### EXERCISE INSTRUCTIONS
Would you please return the lines of the entries below starting at the line that has "End negotiation." and ending at the line that has "Definition read_exact (n", both included, exactly as they are?

(Beginning of SUPPLIED ENTRIES)

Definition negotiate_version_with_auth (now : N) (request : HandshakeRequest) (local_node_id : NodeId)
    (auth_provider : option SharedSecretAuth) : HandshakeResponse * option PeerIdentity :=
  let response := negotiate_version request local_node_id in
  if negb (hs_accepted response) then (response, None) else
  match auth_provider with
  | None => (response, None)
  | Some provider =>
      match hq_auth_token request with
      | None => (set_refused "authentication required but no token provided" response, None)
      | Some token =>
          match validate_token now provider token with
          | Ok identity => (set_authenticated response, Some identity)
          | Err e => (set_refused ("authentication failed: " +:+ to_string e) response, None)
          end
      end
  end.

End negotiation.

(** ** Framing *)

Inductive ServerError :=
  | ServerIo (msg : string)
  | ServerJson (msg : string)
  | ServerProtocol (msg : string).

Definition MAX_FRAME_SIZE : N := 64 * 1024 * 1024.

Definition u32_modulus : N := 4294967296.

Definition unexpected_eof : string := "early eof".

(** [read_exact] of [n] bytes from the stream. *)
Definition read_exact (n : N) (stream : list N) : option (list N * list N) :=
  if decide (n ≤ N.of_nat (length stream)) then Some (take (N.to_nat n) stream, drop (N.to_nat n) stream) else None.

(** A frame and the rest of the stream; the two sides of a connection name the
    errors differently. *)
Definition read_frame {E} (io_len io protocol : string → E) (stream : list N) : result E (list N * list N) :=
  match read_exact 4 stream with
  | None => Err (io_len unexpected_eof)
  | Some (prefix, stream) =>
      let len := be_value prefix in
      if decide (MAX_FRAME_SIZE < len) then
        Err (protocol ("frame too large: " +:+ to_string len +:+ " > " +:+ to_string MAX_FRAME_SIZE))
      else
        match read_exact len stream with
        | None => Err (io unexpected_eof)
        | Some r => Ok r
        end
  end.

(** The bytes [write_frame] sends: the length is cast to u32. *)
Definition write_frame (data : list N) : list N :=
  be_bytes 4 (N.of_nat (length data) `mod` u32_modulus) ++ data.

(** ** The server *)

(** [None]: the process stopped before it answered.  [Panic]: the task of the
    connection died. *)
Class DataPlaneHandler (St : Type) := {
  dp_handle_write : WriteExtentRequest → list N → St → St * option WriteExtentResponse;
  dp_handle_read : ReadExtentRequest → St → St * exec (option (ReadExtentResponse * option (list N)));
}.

(End of SUPPLIED ENTRIES)

### WORKED SOLUTION
End negotiation.

(** ** Framing *)

Inductive ServerError :=
  | ServerIo (msg : string)
  | ServerJson (msg : string)
  | ServerProtocol (msg : string).

Definition MAX_FRAME_SIZE : N := 64 * 1024 * 1024.

Definition u32_modulus : N := 4294967296.

Definition unexpected_eof : string := "early eof".

(** [read_exact] of [n] bytes from the stream. *)
Definition read_exact (n : N) (stream : list N) : option (list N * list N) :=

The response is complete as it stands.